Bracewell argued that civilizations would seed nearby stars with probes to listen and report.

Functionally, that is the most sensible way to reduce risk and cost.

What and why aliens would look like this from LHS 1140 b:

Evolutionary pressures on LHS 1140 b would produce beings very unlike us.

A water-rich super-Earth with higher gravity implies stockier muscle and smoother hydrodynamic shapes.

Redder, cooler radiation favors giant light-sensitive eyes or alien sensory systems.

The “bullseye ocean” model suggests semi-aquatic shore-huggers with insulating adaptations.

More plausibly, post-biological or hybrid bio-tech intelligences would handle deep space, leaving probes as emissaries.

Reconnaissance is the simplest motive.

Earth radiates technosignatures: radio leakage, radars, night lights, and industrial gases.

A distant civilization might send probes to orbit at stable locations or at the Solar Gravitational Lens line for remote imaging.

That is exactly how humans plan interstellar reconnaissance.

LHS 1140 b remains the nearest and best candidate among the three, with a favorable star, promising atmosphere, and realistic distance.

If technological civilizations exist, they may not look like us, but the first emissaries we would encounter are most likely engineered probes.

None of this is evidence of life or technology.

The reality is atmospheric hints and models.

Professional analysis warns UAP evidence is poor and mundane explanations prevail.

The universe may be populated, but if we look for visitors, LHS 1140 b is the most reasonable place to start.

What and Why Aliens Would Look Like This From LHS 1140 b

Ocean/ice world: If there is a great deal of water under a layer of ice, life would most likely be adapted for aquatic life.

Gravity: LHS 1140 b is a “super-Earth,” bigger and heavier than Earth.

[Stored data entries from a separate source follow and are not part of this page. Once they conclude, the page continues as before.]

(* ===== verification/K8sTopic.v ===== *)
(** * Requests for missing updates

    [controllers/k8smeta/metadata_topic_listener.go]: agents and the cloud ask for
    ranges of updates, and are answered in batches. *)

From S2P Require Import Prelude GoLib Datastore Uuid Messages MessageBus StoreLib GoNet ServiceCIDR K8sMessages K8sStore K8sHandler K8sAbs K8sProcessors K8sRun.
From Stdlib Require Import Ascii.

Definition MetadataRequestSubscribeTopic : string := C2VTopic "MetadataRequest".
Definition metadataResponseTopic : string := "MetadataResponse".
Definition MissingMetadataRequestTopic : string := "MissingMetadataRequests".
Definition batchSize : nat := 128.

(** [nats.Msg]. *)
Record nats_Msg := mkNatsMsg { Subject : string; Data : string }.

(** What is read from the bytes of a message: the Kubernetes metadata message in a
    [VizierMessage], [None] when it holds another one, and the request packed in a
    [C2VMessage]. *)
Class RequestProto := {
  vz_Unmarshal : string → error + option K8SMetadataMessage;
  c2v_Unmarshal : string → error + MissingK8SMetadataRequest
}.

Section listener.
Context {St : Type} `{!Datastore St} `{N : NatsConn} `{!RequestProto}.
Context `{!Proto K8SResourceUpdate} `{!Proto K8SMetadataMessage} `{!Proto V2CMessage}.

(** [make([][]*ResourceUpdate, 0)] and the loop over the batches; the number of
    updates bounds the iterations. *)
Fixpoint batch_loop (fuel : nat) (updates : list ResourceUpdate) (batch : nat) : list (list ResourceUpdate) :=
  match fuel with
  | O => []
  | Datatypes.S fuel =>
    if Nat.ltb (batch * batchSize) (length updates) then
      take (Nat.min ((batch + 1) * batchSize) (length updates) - batch * batchSize) (drop (batch * batchSize) updates)
        :: batch_loop fuel updates (batch + 1)
    else []
  end.

Definition getUpdatesInBatches (from to : Z) (selector : string)
    : M (Handler (St := St)) (list (list ResourceUpdate) * Z * Z) :=
  updates ← GetUpdatesForIP selector from to;
  match updates with
  | [] => mret ([], 0%Z, 0%Z)
  | _ =>
    let batches := batch_loop (length updates) updates 0 in
    b0 ← index batches 0;
    first ← index b0 0;
    lastBatch ← index batches (length batches - 1);
    last ← index lastBatch (length lastBatch - 1);
    mret (batches, ru_UpdateVersion first, ru_UpdateVersion last)
  end.

Definition processAgentMessage (msg : nats_Msg) : M (Handler (St := St)) unit :=
  vzMsg ← lift_sum (vz_Unmarshal (Data msg));
  match vzMsg with
  | Some (MissingK8SMetadataRequestMsg req) =>
    r ← getUpdatesInBatches (mreq_FromUpdateVersion req) (mreq_ToUpdateVersion req) (mreq_Selector req);
    let '(batches, firstAvailable, lastAvailable) := r in
    forM_ batches (λ batch,
      b ← lift_sum (Marshal (MissingK8SMetadataResponseMsg (mkMissingK8SMetadataResponse batch firstAvailable lastAvailable)));
      nats_call (getK8sUpdateChannel (mreq_Selector req)) b)
  | _ => mret tt
  end.

Definition processCloudMessage (msg : nats_Msg) : M (Handler (St := St)) unit :=
  req ← lift_sum (c2v_Unmarshal (Data msg));
  r ← getUpdatesInBatches (mreq_FromUpdateVersion req) (mreq_ToUpdateVersion req) (mreq_Selector req);
  let '(batches, firstAvailable, lastAvailable) := r in
  forM_ batches (λ batch,
    b ← lift_sum (Marshal (V2C_MissingResponse (mkMissingK8SMetadataResponse batch firstAvailable lastAvailable)));
    nats_call (V2CTopic (metadataResponseTopic +:+ ":" +:+ mreq_CustomTopic req)) b).

Definition ProcessMessage (msg : nats_Msg) : M (Handler (St := St)) unit :=
  if decide (Subject msg = MissingMetadataRequestTopic) then processAgentMessage msg
  else if decide (Subject msg = MetadataRequestSubscribeTopic) then processCloudMessage msg
  else mret tt.

(** The loop over the channel: an error is logged. *)
Definition processMessages (msgs : list nats_Msg) : M (Handler (St := St)) unit :=
  forM_ msgs (λ msg, logged (ProcessMessage msg)).
End listener.

(** ** Batches *)

Lemma batch_loop_spec fuel updates batch :
  length updates - batch * batchSize ≤ fuel →
  concat (batch_loop fuel updates batch) = drop (batch * batchSize) updates ∧
  Forall (λ b, b ≠ [] ∧ length b ≤ batchSize) (batch_loop fuel updates batch).
Proof.
  revert batch. induction fuel as [|fuel IH]; intros batch Hf; cbn [batch_loop].
  { split; [|constructor]. by rewrite drop_ge by lia. }
  destruct (Nat.ltb_spec (batch * batchSize) (length updates)) as [Hlt|Hge].
  2: { split; [by rewrite drop_ge|constructor]. }
  destruct (IH (batch + 1)) as [Hc Hb]; [unfold batchSize in *; lia|].
  set (k := Nat.min _ _ - _). assert (0 < k ≤ batchSize) as Hk by (unfold k, batchSize in *; lia).
  split.
  - cbn [concat]. rewrite Hc. replace (drop ((batch + 1) * batchSize) updates) with (drop k (drop (batch * batchSize) updates)).
    { apply take_drop. }
    rewrite drop_drop. unfold k. destruct (decide ((batch + 1) * batchSize ≤ length updates)).
    + f_equal. lia.
    + rewrite !drop_ge by lia. done.
  - constructor; [|done]. split.
    + intros E. apply (f_equal length) in E. rewrite length_take, length_drop in E. simpl in E. lia.
    + rewrite length_take. lia.
Qed.

Section facts.
Context {St : Type} `{!Datastore St} {view : St → gmap string string} {ok : St → Prop}.
Context `{!DatastoreSpec St view ok}.
Context `{N : NatsConn} {log : nconn → list (string * string)} {up : nconn → Prop} `{!NatsSpec N log up}.
Context `{!Proto K8SResourceUpdate} `{!ProtoSpec K8SResourceUpdate} `{!Proto K8SMetadataMessage} `{!ProtoSpec K8SMetadataMessage}.
Context `{!Proto V2CMessage} {J : Proto (gmap string bool)} `{!RequestProto}.
Implicit Types (h : Handler (St := St)) (A : k8s_abs).

Abbreviation hinv := (hinv (view := view) (ok := ok) (log := log) (up := up)).

(** The first and last versions of non-empty updates. *)
Definition first_version (us : list ResourceUpdate) : Z := match head us with Some u => ver u | None => 0 end.
Definition last_version (us : list ResourceUpdate) : Z := match last us with Some u => ver u | None => 0 end.

Lemma getUpdatesInBatches_run h from to selector us :
  GetUpdatesForIP selector from to h = (Ret us, h) →
  ∃ bs, getUpdatesInBatches from to selector h = (Ret (bs, first_version us, last_version us), h) ∧
    concat bs = us ∧ Forall (λ b, b ≠ [] ∧ length b ≤ batchSize) bs.
Proof.
  intros E. unfold getUpdatesInBatches. rewrite (bind_ret _ _ _ _ _ E). destruct us as [|u us]; [by exists []|].
  set (l := u :: us) in *. destruct (batch_loop_spec (length l) l 0) as [Hc Hb]; [lia|]. rewrite drop_0 in Hc.
  set (bs := batch_loop (length l) l 0) in *. exists bs. split; [|done].
  destruct bs as [|b0 bs0]; [done|]. pose proof (Forall_inv Hb) as [Hb0 _]. destruct b0 as [|x b0]; [done|].
  set (bs := (x :: b0) :: bs0) in *. cbn [concat] in Hc.
  assert (x = u) as -> by (by injection Hc).
  destruct (last bs) as [lb|] eqn:El; [|by apply last_None in El].
  assert (bs !! (length bs - 1) = Some lb) as Elb by (rewrite <-El, last_lookup; f_equal; unfold bs; simpl; lia).
  assert (lb ∈ bs) as Hlb by (by eapply list_elem_of_lookup_2). pose proof (proj1 (Forall_forall _ _) Hb lb Hlb) as [Hne _].
  destruct (last lb) as [y|] eqn:Ey; [|by apply last_None in Ey].
  assert (lb !! (length lb - 1) = Some y) as Ely.
  { rewrite <-Ey, last_lookup. f_equal. destruct lb; [done|]. simpl. lia. }
  assert (last l = Some y) as Elast.
  { rewrite <-Hc. apply last_Some in El as [bs' Ebs]. change ((u :: b0) ++ concat bs0) with (concat bs).
    rewrite Ebs, concat_app. cbn [concat]. rewrite app_nil_r.
    apply last_Some in Ey as [lb' ->]. by rewrite app_assoc, last_snoc. }
  cbv zeta. erewrite bind_ret; [|reflexivity]. erewrite bind_ret; [|reflexivity].
  erewrite bind_ret; [|unfold index; rewrite Elb; reflexivity]. erewrite bind_ret; [|unfold index; rewrite Ely; reflexivity].
  unfold first_version, last_version. rewrite Elast. done.
Qed.

(** Publishing one message per batch. *)
Lemma wp_publish_batches l0 V0 fam h A topic (msg_of : list ResourceUpdate → K8SMetadataMessage) bs :
  hinv l0 V0 fam h A →
  wp (forM_ bs (λ batch, b ← lift_sum (Marshal (msg_of batch)); nats_call topic b))
    (λ _ h', mds h' = mds h ∧ state h' = state h ∧ currUV h' = currUV h ∧ up (hconn h') ∧
      log (hconn h') = log (hconn h) ++ ((λ b, (topic, enc (msg_of b))) <$> bs)) h.
Proof using NatsSpec0 ProtoSpec1.
  intros [(_ & Hup & _) _ _ _ _].
  apply (wp_forM_ _ (λ done h', mds h' = mds h ∧ state h' = state h ∧ currUV h' = currUV h ∧ up (hconn h') ∧
      log (hconn h') = log (hconn h) ++ ((λ b, (topic, enc (msg_of b))) <$> done))); [by rewrite app_nil_r| |done].
  intros done x rest h' _ (H1 & H2 & H3 & Hup' & Hl). rewrite (Marshal_enc (msg_of x)). apply wp_bind, wp_lift_inr.
  apply (wp_nats_call (log := log) (up := up)); [exact Hup'|]. intros c Hc Hlc. cbn [mds state currUV hconn].
  split_and!; [done|done|done|done|]. by rewrite Hlc, Hl, fmap_app, <-app_assoc.
Qed.

(** A request for a range is answered with all stored updates of its topic in the
    range, in the order of their versions and each naming the one before it, in
    batches of at most 128; every answer carries the first and the last version of
    the whole range.  When there are none, nothing is sent. *)
Theorem request_answered_in_batches l0 V0 fam h A msg req :
  hinv l0 V0 fam h A → Subject msg = MissingMetadataRequestTopic →
  vz_Unmarshal (Data msg) = inr (Some (MissingK8SMetadataRequestMsg req)) →
  good_comp (request_topic (mreq_Selector req)) = true →
  (0 ≤ mreq_FromUpdateVersion req ≤ 2 ^ 63)%Z → (0 ≤ mreq_ToUpdateVersion req ≤ 2 ^ 63)%Z →
  ∃ us bs h', ProcessMessage msg h = (Ret tt, h') ∧ mds h' = mds h ∧
    in_fetch A (request_topic (mreq_Selector req)) (mreq_FromUpdateVersion req) (request_to h (mreq_ToUpdateVersion req)) us ∧
    log (hconn h') = log (hconn h) ++ ((λ b, (getK8sUpdateChannel (mreq_Selector req),
      enc (MissingK8SMetadataResponseMsg (mkMissingK8SMetadataResponse b (first_version us) (last_version us))))) <$> bs) ∧
    concat bs = relink 0 us ∧ Forall (λ b, b ≠ [] ∧ length b ≤ batchSize) bs.
Proof using All.
  intros Hinv Hs Hu Hg Hf Ht.
  destruct (GetUpdatesForIP_run l0 V0 fam h A _ _ _ Hinv Hg Hf Ht) as (us & E & Hin).
  destruct (getUpdatesInBatches_run h _ _ _ _ E) as (bs & Eb & Hc & Hb).
  assert (first_version (relink 0 us) = first_version us) as Hfirst by (by destruct us).
  assert (last_version (relink 0 us) = last_version us) as Hlast.
  { assert (∀ v, ver <$> relink v us = ver <$> us) as Hv.
    { clear. induction us as [|u us IH]; intros v; [done|]. cbn [relink]. rewrite !fmap_cons. f_equal. apply IH. }
    specialize (Hv 0%Z). apply (f_equal last) in Hv. rewrite !fmap_last in Hv. unfold last_version.
    destruct (last (relink 0 us)), (last us); simplify_eq/=; done. }
  rewrite Hfirst, Hlast in Eb.
  destruct (proj1 (wp_run _ _ _) (wp_publish_batches l0 V0 fam h A (getK8sUpdateChannel (mreq_Selector req))
    (λ b, MissingK8SMetadataResponseMsg (mkMissingK8SMetadataResponse b (first_version us) (last_version us))) bs Hinv))
    as ([] & h' & Er & Hm & _ & _ & _ & Hl).
  exists us, bs, h'. split; [|by split_and!]. unfold ProcessMessage, processAgentMessage. rewrite decide_True by done.
  rewrite Hu. erewrite bind_ret; [|reflexivity]. cbv beta iota. rewrite (bind_ret _ _ _ _ _ Eb). exact Er.
Qed.
End facts.

Module MemRequests.
Export MemHandler.

#[export] Instance mem_requests : RequestProto := {|
  vz_Unmarshal b := match Unmarshal b with inl e => inl e | inr m => inr (Some m) end;
  c2v_Unmarshal b := Unmarshal b
|}.

Definition msg_of (req : MissingK8SMetadataRequest) : nats_Msg :=
  mkNatsMsg MissingMetadataRequestTopic (enc (MissingK8SMetadataRequestMsg req)).

Lemma msg_of_unmarshal req : vz_Unmarshal (Data (msg_of req)) = inr (Some (MissingK8SMetadataRequestMsg req)).
Proof. cbn [vz_Unmarshal mem_requests msg_of Data]. by rewrite Unmarshal_enc. Qed.
End MemRequests.
Import MemRequests.

Lemma request_answered_in_batches_witness :
  let req := mkMissingK8SMetadataRequest 1 3 "10.0.0.1" "" in
  ∃ h us bs h', ProcessMessage (msg_of req) h = (Ret tt, h') ∧ in_fetch A_3 "10.0.0.1" 1 3 us ∧ concat bs = relink 0 us.
Proof.
  intros req. destruct h_3 as (h & Hinv & _).
  destruct (request_answered_in_batches (view := view) (ok := ok) (log := mem_log) (up := mem_up) (J := count_proto)
    [] (a_versions A_3) true h A_3 (msg_of req) req Hinv eq_refl (msg_of_unmarshal req) eq_refl) as (us & bs & h' & E & _ & Hin & _ & Hc & _).
  { cbn. lia. } { cbn. lia. }
  exists h, us, bs, h'. split; [exact E|]. split; [exact Hin|exact Hc].
Defined.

It would have more intense gravity. Bodies might be shorter and more stumpy or more muscular to adapt to it.

Light spectrum: The star would be a red dwarf, and it would emit weaker, redder light. Large dark eyes would permit each photon to be used for seeing in dim seas or at dusk landscapes.

Temperature: If life is found under ice or in icy seas, they may have tough, scaled, or leathery skin to keep warm.